PUBLICATION

Hair cell identity establishes labeled lines of directional mechanosensation

Authors
Lozano-Ortega, M., Valera, G., Xiao, Y., Faucherre, A., López-Schier, H.
ID
ZDB-PUB-180720-10
Date
2018
Source
PLoS Biology   16: e2004404 (Journal)
Registered Authors
Faucherre, Adele, Lopez-Schier, Hernan, Xiao, Yan
Keywords
none
MeSH Terms
  • Animals
  • Axons/physiology
  • Cell Polarity
  • Epithelial Cells/cytology
  • Hair Cells, Auditory/cytology*
  • Hair Cells, Auditory/metabolism*
  • Imaging, Three-Dimensional
  • Larva/cytology
  • Lateral Line System/cytology
  • Mechanotransduction, Cellular*
  • Models, Biological
  • Nerve Regeneration
  • Neurogenesis
  • Staining and Labeling*
  • Synapses/metabolism
  • Zebrafish/metabolism
  • Zebrafish Proteins/metabolism
PubMed
30024872 Full text @ PLoS Biol.
Abstract
Directional mechanoreception by hair cells is transmitted to the brain via afferent neurons to enable postural control and rheotaxis.
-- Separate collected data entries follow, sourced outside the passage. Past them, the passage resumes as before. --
(** * gambit-sbc-hwmonitor: CPU usage, process cache and wifi link status

    A shallow embedding of [internal/sensors/cpu.go] and of the wifi
    monitor backends, with the properties stated about them.

    Go's [float64] is Rocq's primitive binary64 [float] (same IEEE 754
    format, round to nearest even), Go's [int] is a 64-bit two's complement
    integer carried by [Z] with the wrap-around written out, and a Go
    [string] is a sequence of bytes, here [string] over [ascii]. *)

From Stdlib Require Import ZArith List String Ascii Bool Lia.
From Stdlib Require Import Floats Uint63 DecimalString.
Import ListNotations.

#[local] Set Warnings "-register-all".

Local Open Scope Z_scope.

(** ** Outcomes: a Go call returns or panics *)

Inductive outcome (A : Type) : Type :=
| Ret (a : A)
| Panic (msg : string).
Arguments Ret {A} a.
Arguments Panic {A} msg.

Definition bind {A B : Type} (o : outcome A) (k : A -> outcome B) : outcome B :=
  match o with
  | Ret a => k a
  | Panic msg => Panic msg
  end.

Notation "x <- o ;; k" := (bind o (fun x => k))
  (at level 61, o at next level, right associativity).

(** [s[i]] on a slice: a run-time panic when [i] is out of range. *)
Definition index {A : Type} (l : list A) (i : nat) : outcome A :=
  match nth_error l i with
  | Some a => Ret a
  | None => Panic "index out of range"
  end.

(** ** Go's int *)

Module GoInt.
Definition min_int : Z := - 2 ^ 63.
Definition max_int : Z := 2 ^ 63 - 1.
Definition wrap (z : Z) : Z := (z + 2 ^ 63) mod 2 ^ 64 - 2 ^ 63.
Definition mul (a b : Z) : Z := wrap (a * b).
End GoInt.

(** ** errors *)

Inductive numErr := ErrSyntax | ErrRange.

(** The error values the code handles.  [ErrProcessNotFound] is declared
    in cpu.go; [ErrAdapterNotFound] and [ErrNotConnected] are the typed
    conditions of the wifi monitor package. *)
Inductive error : Type :=
| ErrorString (msg : string)                       (* errors.New *)
| NumError (func num : string) (err : numErr)      (* *strconv.NumError *)
| JoinError (errs : list error)                    (* errors.Join *)
| ErrProcessNotFound
| ErrAdapterNotFound
| ErrNotConnected.

Module Errors.
Definition New (msg : string) : error := ErrorString msg.

(** [errors.Join]: nil errors are dropped; nil when none is left. *)
Fixpoint nonNil (errs : list (option error)) : list error :=
  match errs with
  | [] => []
  | None :: rest => nonNil rest
  | Some e :: rest => e :: nonNil rest
  end.

Definition Join (errs : list (option error)) : option error :=
  match nonNil errs with
  | [] => None
  | es => Some (JoinError es)
  end.
End Errors.

(** ** strings *)

Module Strings.
Local Open Scope string_scope.

Fixpoint HasPrefix (s prefix : string) : bool :=
  match prefix, s with
  | EmptyString, _ => true
  | String c p, String d t => Ascii.eqb c d && HasPrefix t p
  | String _ _, EmptyString => false
  end.

Definition HasSuffix (s suffix : string) : bool :=
  (length suffix <=? length s)%nat &&
  String.eqb (substring (length s - length suffix) (length suffix) s) suffix.

Definition TrimSuffix (s suffix : string) : string :=
  if HasSuffix s suffix then substring 0 (length s - length suffix) s else s.

Definition TrimPrefixLen (n : nat) (s : string) : string :=
  substring n (length s - n) s.

Fixpoint Contains (s substr : string) : bool :=
  HasPrefix s substr ||
  match s with
  | EmptyString => false
  | String _ t => Contains t substr
  end.

(** [strings.Split] for a non-empty separator: the pieces between the
    non-overlapping occurrences of [sep], found left to right; always at
    least one piece.  [skip] counts the bytes of a separator still to be
    passed over, [cur] is the piece being read.  (With an empty separator
    Go splits after each UTF-8 sequence; no caller here does that, and the
    model then splits after each byte.) *)
Fixpoint splitAux (sep s : string) (skip : nat) (cur : string) : list string :=
  match s with
  | EmptyString => [cur]
  | String c t =>
      match skip with
      | S k => splitAux sep t k cur
      | O =>
          match sep with
          | EmptyString =>
              match t with
              | EmptyString => [cur ++ String c EmptyString]
              | _ => (cur ++ String c EmptyString) :: splitAux sep t 0 EmptyString
              end
          | String _ sepTail =>
              if HasPrefix s sep
              then cur :: splitAux sep t (length sepTail) EmptyString
              else splitAux sep t 0 (cur ++ String c EmptyString)
          end
      end
  end.

Definition Split (s sep : string) : list string :=
  match s, sep with
  | EmptyString, EmptyString => []
  | _, _ => splitAux sep s 0 EmptyString
  end.

Definition bytes (l : list nat) : string :=
  string_of_list_ascii (map ascii_of_nat l).

(** The byte sequences that [unicode.IsSpace] accepts: the six ASCII
    white-space bytes and the UTF-8 encodings of U+0085, U+00A0, U+1680,
    U+2000..U+200A, U+2028, U+2029, U+202F, U+205F and U+3000.  Each of
    the longer ones starts with a UTF-8 leading byte, so wherever it
    occurs in a string Go decodes it as that rune. *)
Definition spaces : list string :=
  map bytes
    ([[9]; [10]; [11]; [12]; [13]; [32];
      [194; 133]; [194; 160]; [225; 154; 128]]
     ++ map (fun b => [226; 128; b]) (seq 128 11)
     ++ [[226; 128; 168]; [226; 128; 169]; [226; 128; 175];
         [226; 129; 159]; [227; 128; 128]])%nat%list.
(** C9: in a pass of the trading loop taken in the state [s], the frames
    are always built, and the frame of levels pairs the first
    [min(#bids, #asks)] bid levels of the snapshot with the first
    [min(#bids, #asks)] ask levels: as many bid levels as ask levels, the
    rest of the deeper side left out.  That frame is the one the pass hands
    to [generate_signal]: whatever the world, the pass is the command drain,
    then [generate_signal] on these frames, then what main.py does with the
    signal. *)
Theorem decision_frame_truncated (s : DataStream.Store) :
  let snapshot := DataStream.get_snapshot s in
  let n := Nat.min (List.length (DataStream.snap_bids snapshot))
                   (List.length (DataStream.snap_asks snapshot)) in
  exists inputs,
    Main.decision_inputs s snapshot = Ok inputs /\
    map (fun r => (Signal.lv_price r, Signal.lv_bid_qty r))
        (Signal.rows (Main.in_df inputs)) =
      take n (DataStream.snap_bids snapshot) /\
    map (fun r => (Signal.lv_ask_price r, Signal.lv_ask_qty r))
        (Signal.rows (Main.in_df inputs)) =
      take n (DataStream.snap_asks snapshot) /\
    List.length (Signal.rows (Main.in_df inputs)) = n /\
    forall w : Main.World X,
      Main.run_trading_iteration s w =
      (_ ← Main.drain_commands;
       signal ← Main.lift (Signal.generate_signal
                             (Main.in_df inputs) (Main.in_trades_df inputs)
                             (Main.in_volume_df inputs) (Main.in_ticker inputs));
       pass_on_signal signal snapshot) w.
Proof.
  intros snapshot n.
  set (bids := DataStream.snap_bids snapshot) in *.
  set (asks := DataStream.snap_asks snapshot) in *.
  assert (Hb : List.length (take n bids) = n) by (rewrite length_take; lia).
  assert (Ha : List.length (take n asks) = n) by (rewrite length_take; lia).
  assert (Hlen : List.length (take n bids) = List.length (take n asks)) by congruence.
  destruct (Main.decision_inputs s snapshot) as [inputs|err] eqn:Hin.
  2: { exfalso. revert Hin. unfold Main.decision_inputs, Main.DataFrame_levels.
       fold bids asks n. by rewrite !length_map, Hb, Ha, Nat.eqb_refl. }
  exists inputs. split; [reflexivity|].
  assert (Hdf : Signal.rows (Main.in_df inputs) =
                zip_with (fun b a =>
                            {| Signal.lv_price := b.1; Signal.lv_bid_qty := b.2;
                               Signal.lv_ask_price := a.1; Signal.lv_ask_qty := a.2 |})
                         (zip (map fst (take n bids)) (map snd (take n bids)))
                         (zip (map fst (take n asks)) (map snd (take n asks)))).
  { revert Hin. unfold Main.decision_inputs, Main.DataFrame_levels.
    fold bids asks n. rewrite !length_map, Hb, Ha, Nat.eqb_refl.
    cbn [andb mbind outcome_bind]. intros Hin. by inversion Hin. }
  rewrite Hdf.
  split; [by apply level_rows_bids|]. split; [by apply level_rows_asks|].
  split.
  { rewrite <- (length_map (fun r => (Signal.lv_price r, Signal.lv_bid_qty r))).
    by rewrite level_rows_bids. }
  intros w. unfold Main.run_trading_iteration.
  rewrite !(M_bind_run Main.drain_commands).
  destruct (Main.drain_commands w) as [[[]|err] w1]; [|reflexivity].
  fold snapshot. rewrite Hin. reflexivity.
Qed.

End DecisionFrame.

(** The pass of the trading loop hands [generate_signal] the inputs of
    [decision_inputs] and nothing else. *)
Example decision_frame_example :
  (fun r => Signal.rows (Main.in_df r)) <$>
    (match Main.decision_inputs DataStream.state_init
             {| DataStream.snap_bids := [(100, 2); (99, 1); (98, 5)];
                DataStream.snap_asks := [(101, 3)];
                DataStream.snap_trades := [];
                DataStream.snap_volume_history := [];
                DataStream.snap_ticker_pct := 0 |}
     with Ok r => Some r | Raise _ => None end) =
  Some [{| Signal.lv_price := 100; Signal.lv_bid_qty := 2;
           Signal.lv_ask_price := 101; Signal.lv_ask_qty := 3 |}].
Proof. reflexivity. Qed.

(** ** The ratio metrics *)

Lemma side_qty_sum_run (trades_df : Signal.Frame Signal.Trade) (label : string) :
  Signal.has_column trades_df "side" = true ->
  Signal.has_column trades_df "qty" = true ->
  Signal.side_qty_sum trades_df label =
  Ok (DataStream.py_sum
        (map DataStream.t_qty
             (filter (fun t => String.eqb (DataStream.t_side t) label)
                     (Signal.rows trades_df)))).
Proof.
  intros Hside Hqty. unfold Signal.side_qty_sum, Signal.getitem.
  rewrite Hside. cbn [mbind outcome_bind].
  unfold Signal.has_column at 1. cbn [Signal.columns Signal.rows].
  fold (Signal.has_column trades_df "qty"). by rewrite Hqty.
Qed.

(** C10: on a frame of levels with its two quantity columns,
    [order_book_pressure] returns a finite number, which is 1 when the ask
    quantities sum to zero; on a frame of trades that is empty or has its
    [side] and [qty] columns, [trade_dominance] returns a finite number,
    which is 1 when the frame is empty or the SELL quantities sum to zero.
    Neither divides by zero. *)
Theorem ratio_metrics_neutral_fallback (df : Signal.Frame Signal.Level)
    (trades_df : Signal.Frame Signal.Trade) :
  Signal.has_column df "bid_qty" = true ->
  Signal.has_column df "ask_qty" = true ->
  (Signal.empty trades_df = false ->
   Signal.has_column trades_df "side" = true /\
   Signal.has_column trades_df "qty" = true) ->
  (exists q, Signal.order_book_pressure df = Ok (Fin q) /\
     (DataStream.py_sum (map Signal.lv_ask_qty (Signal.rows df)) == 0 -> q = 1) /\
     (~ DataStream.py_sum (map Signal.lv_ask_qty (Signal.rows df)) == 0 ->
      q = DataStream.py_sum (map Signal.lv_bid_qty (Signal.rows df)) /
          DataStream.py_sum (map Signal.lv_ask_qty (Signal.rows df)))) /\
  (exists q, Signal.trade_dominance trades_df = Ok (Fin q) /\
     (Signal.empty trades_df = true \/
      DataStream.py_sum
        (map DataStream.t_qty
             (filter (fun t => String.eqb (DataStream.t_side t) "SELL")
                     (Signal.rows trades_df))) == 0 -> q = 1)).
Proof.
  intros Hbid Hask Htr. split.
  - unfold Signal.order_book_pressure, Signal.getitem.
    rewrite Hbid, Hask. simpl.
    destruct (Qeq_bool _ 0) eqn:E.
    + exists 1. split; [reflexivity|]. split; [reflexivity|].
      intros Hne. apply Qeq_bool_eq in E. contradiction.
    + eexists. split; [reflexivity|].
      split; [|reflexivity]. intros Hz. apply Qeq_eq_bool in Hz. congruence.
  - unfold Signal.trade_dominance.
    destruct (Signal.empty trades_df) eqn:Ee.
    + exists 1. split; [reflexivity|]. reflexivity.
    + destruct (Htr eq_refl) as [Hside Hqty].
      rewrite !side_qty_sum_run by assumption.
      cbn [mbind outcome_bind]. unfold Signal.xdiv.
      destruct (Qeq_bool _ 0) eqn:E.
      * exists 1. split; reflexivity.
      * eexists. split; [reflexivity|].
        intros [Hd|Hz]; [discriminate|]. apply Qeq_eq_bool in Hz. congruence.
Qed.

Lemma ratio_metrics_neutral_fallback_witness :
  Signal.order_book_pressure no_asks_frame = Ok (Fin 1) /\
  Signal.trade_dominance buys_only_frame = Ok (Fin 1).
Proof.
  destruct (ratio_metrics_neutral_fallback no_asks_frame buys_only_frame
              eq_refl eq_refl (fun _ => conj eq_refl eq_refl))
    as [(q & Hq & Hone & _) (q' & Hq' & Hone')].
  rewrite Hq, Hq', (Hone (Qeq_refl 0)), (Hone' (or_intror (Qeq_refl 0))).
  split; reflexivity.
Defined.

(** ** The decision on empty inputs *)

Section EmptyInputs.
Context `{FloatResidue}.

Lemma generate_signal_empty_hold (df : Signal.Frame Signal.Level)
    (trades_df : Signal.Frame Signal.Trade)
    (volume_df : Signal.Frame Signal.Bucket) (ticker_data : Q) :
  Signal.empty df = true \/ Signal.empty trades_df = true ->
  Signal.generate_signal df trades_df volume_df ticker_data = Ok "HOLD".
Proof.
  intros [E|E]; unfold Signal.generate_signal; rewrite E; [reflexivity|].
  by rewrite orb_true_r.
Qed.

(** C6 (the code departs from it): with one order-book level, one trade and
    an empty frame of volume buckets, [generate_signal] raises [KeyError]
    where the design document has it return HOLD; [volume_trend], which it
    calls further down, does guard against the same frame. *)
Theorem generate_signal_empty_volumes_raises :
  Signal.empty no_volume_frame = true /\
  Signal.generate_signal one_level_frame buys_only_frame no_volume_frame 0 =
    Raise (KeyError "volume") /\
  Signal.volume_trend no_volume_frame = Ok {| Signal.rr_num := 0; Signal.rr_sq := 1 |}.
Proof. repeat split; reflexivity. Qed.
Neuronal tuning to individual directions of mechanical flow occurs when each peripheral axon selectively synapses with multiple hair cells of identical planar polarization. How such mechanosensory labeled lines are established and maintained remains unsolved. Here, we use the zebrafish lateral line to reveal that asymmetric activity of the transcription factor Emx2 diversifies hair cell identity to instruct polarity-selective synaptogenesis. Unexpectedly, presynaptic scaffolds and coherent hair cell orientation are dispensable for synaptic selectivity, indicating that epithelial planar polarity and synaptic partner matching are separable. Moreover, regenerating axons recapitulate synapses with hair cells according to Emx2 expression but not global orientation. Our results identify a simple cellular algorithm that solves the selectivity task even in the presence of noise generated by the frequent receptor cell turnover. They also suggest that coupling connectivity patterns to cellular identity rather than polarity relaxes developmental and evolutionary constraints to innervation of organs with differing orientation.